Print the lines of the data, starting with the first, up to and including the line where "(the HPACK table's" appears.

═════ RECORDS TO PROCESS ═════

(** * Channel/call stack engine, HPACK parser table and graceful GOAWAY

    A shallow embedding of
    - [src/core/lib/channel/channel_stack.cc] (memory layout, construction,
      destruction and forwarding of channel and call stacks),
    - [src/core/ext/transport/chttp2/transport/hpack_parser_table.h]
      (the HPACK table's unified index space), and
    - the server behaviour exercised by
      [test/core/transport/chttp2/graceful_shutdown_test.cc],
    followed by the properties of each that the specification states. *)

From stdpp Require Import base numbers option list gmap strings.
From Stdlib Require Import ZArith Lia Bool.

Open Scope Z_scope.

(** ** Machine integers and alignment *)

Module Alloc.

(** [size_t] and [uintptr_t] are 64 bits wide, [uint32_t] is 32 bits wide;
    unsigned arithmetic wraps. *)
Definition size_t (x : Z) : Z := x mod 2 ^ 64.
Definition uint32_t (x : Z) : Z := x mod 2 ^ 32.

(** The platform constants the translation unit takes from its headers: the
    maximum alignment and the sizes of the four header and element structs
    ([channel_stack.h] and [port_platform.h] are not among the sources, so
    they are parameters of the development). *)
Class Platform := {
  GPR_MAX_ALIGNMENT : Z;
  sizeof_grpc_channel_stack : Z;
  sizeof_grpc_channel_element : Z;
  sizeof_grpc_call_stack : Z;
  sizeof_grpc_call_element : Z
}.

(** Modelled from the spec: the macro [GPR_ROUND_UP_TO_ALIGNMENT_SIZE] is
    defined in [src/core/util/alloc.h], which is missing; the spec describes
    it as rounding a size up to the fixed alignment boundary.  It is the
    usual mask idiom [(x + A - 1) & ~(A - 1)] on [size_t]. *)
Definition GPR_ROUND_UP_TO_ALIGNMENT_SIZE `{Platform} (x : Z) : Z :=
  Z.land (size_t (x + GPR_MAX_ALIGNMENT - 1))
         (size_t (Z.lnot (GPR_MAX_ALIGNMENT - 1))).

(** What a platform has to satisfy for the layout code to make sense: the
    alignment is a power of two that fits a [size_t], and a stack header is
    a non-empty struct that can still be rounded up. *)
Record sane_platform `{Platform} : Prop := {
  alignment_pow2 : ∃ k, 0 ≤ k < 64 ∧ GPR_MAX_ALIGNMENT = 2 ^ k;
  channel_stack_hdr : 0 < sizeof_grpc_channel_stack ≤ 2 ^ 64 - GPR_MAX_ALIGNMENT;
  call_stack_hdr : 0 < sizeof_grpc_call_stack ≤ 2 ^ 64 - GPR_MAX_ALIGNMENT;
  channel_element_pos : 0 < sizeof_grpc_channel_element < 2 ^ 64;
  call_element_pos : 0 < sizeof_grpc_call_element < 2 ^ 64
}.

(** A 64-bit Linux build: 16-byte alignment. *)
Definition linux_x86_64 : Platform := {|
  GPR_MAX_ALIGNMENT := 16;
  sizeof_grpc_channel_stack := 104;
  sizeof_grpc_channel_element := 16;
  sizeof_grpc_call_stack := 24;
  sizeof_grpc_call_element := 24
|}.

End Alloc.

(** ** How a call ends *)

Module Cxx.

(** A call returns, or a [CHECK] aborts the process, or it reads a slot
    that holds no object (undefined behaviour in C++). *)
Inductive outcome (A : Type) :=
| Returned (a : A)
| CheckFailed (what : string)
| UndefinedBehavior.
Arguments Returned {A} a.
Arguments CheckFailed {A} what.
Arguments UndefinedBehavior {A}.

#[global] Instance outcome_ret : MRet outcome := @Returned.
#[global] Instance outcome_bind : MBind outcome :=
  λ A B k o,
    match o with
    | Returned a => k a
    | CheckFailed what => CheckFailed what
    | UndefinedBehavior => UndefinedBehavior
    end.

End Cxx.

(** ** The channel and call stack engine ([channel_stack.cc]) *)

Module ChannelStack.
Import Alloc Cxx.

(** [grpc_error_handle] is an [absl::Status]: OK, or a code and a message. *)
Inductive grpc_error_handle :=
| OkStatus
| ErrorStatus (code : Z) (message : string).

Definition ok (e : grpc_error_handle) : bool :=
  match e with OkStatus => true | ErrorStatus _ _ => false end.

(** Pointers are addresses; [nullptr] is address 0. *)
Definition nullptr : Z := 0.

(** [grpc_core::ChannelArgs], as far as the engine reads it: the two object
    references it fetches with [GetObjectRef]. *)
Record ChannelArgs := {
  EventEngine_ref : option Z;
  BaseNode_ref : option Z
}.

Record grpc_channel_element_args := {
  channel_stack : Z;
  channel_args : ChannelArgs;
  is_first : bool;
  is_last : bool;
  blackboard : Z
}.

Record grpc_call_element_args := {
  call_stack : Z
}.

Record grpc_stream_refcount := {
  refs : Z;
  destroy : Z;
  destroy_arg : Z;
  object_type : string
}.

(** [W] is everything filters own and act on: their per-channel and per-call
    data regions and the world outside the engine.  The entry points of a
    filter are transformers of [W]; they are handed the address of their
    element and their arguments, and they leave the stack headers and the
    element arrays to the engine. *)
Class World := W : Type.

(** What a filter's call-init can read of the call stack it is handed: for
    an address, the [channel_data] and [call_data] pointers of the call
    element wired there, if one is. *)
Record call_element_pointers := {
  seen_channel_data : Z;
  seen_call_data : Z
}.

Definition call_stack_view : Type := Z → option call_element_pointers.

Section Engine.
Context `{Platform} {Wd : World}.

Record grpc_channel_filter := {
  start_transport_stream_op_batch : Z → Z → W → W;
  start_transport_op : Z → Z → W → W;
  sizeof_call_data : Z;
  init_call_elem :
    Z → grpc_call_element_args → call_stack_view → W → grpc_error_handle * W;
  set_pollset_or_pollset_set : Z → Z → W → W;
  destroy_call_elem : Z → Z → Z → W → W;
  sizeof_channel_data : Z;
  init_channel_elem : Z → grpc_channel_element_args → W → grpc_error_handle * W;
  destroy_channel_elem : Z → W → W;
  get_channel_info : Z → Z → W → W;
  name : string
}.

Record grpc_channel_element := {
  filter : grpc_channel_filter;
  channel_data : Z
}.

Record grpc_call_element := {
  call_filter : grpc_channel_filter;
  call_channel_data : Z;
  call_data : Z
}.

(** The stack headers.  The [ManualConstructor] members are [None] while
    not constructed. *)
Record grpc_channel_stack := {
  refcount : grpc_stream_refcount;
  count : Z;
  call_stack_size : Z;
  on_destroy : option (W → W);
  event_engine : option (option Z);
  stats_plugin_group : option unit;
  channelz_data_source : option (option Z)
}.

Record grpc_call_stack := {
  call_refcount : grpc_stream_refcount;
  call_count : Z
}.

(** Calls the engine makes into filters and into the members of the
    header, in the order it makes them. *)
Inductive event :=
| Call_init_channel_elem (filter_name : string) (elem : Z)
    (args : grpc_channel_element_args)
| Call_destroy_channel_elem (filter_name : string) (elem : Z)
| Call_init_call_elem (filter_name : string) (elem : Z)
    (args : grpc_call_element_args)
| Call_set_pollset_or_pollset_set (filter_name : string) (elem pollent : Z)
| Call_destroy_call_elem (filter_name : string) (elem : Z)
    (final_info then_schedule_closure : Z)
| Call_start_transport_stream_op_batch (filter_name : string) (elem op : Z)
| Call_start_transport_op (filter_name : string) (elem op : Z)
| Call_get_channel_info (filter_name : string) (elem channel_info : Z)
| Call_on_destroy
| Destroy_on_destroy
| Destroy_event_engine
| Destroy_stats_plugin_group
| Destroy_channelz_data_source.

═════

▸ EXERCISE SOLUTION:
(** * Channel/call stack engine, HPACK parser table and graceful GOAWAY

    A shallow embedding of
    - [src/core/lib/channel/channel_stack.cc] (memory layout, construction,
      destruction and forwarding of channel and call stacks),
    - [src/core/ext/transport/chttp2/transport/hpack_parser_table.h]
      (the HPACK table's unified index space), and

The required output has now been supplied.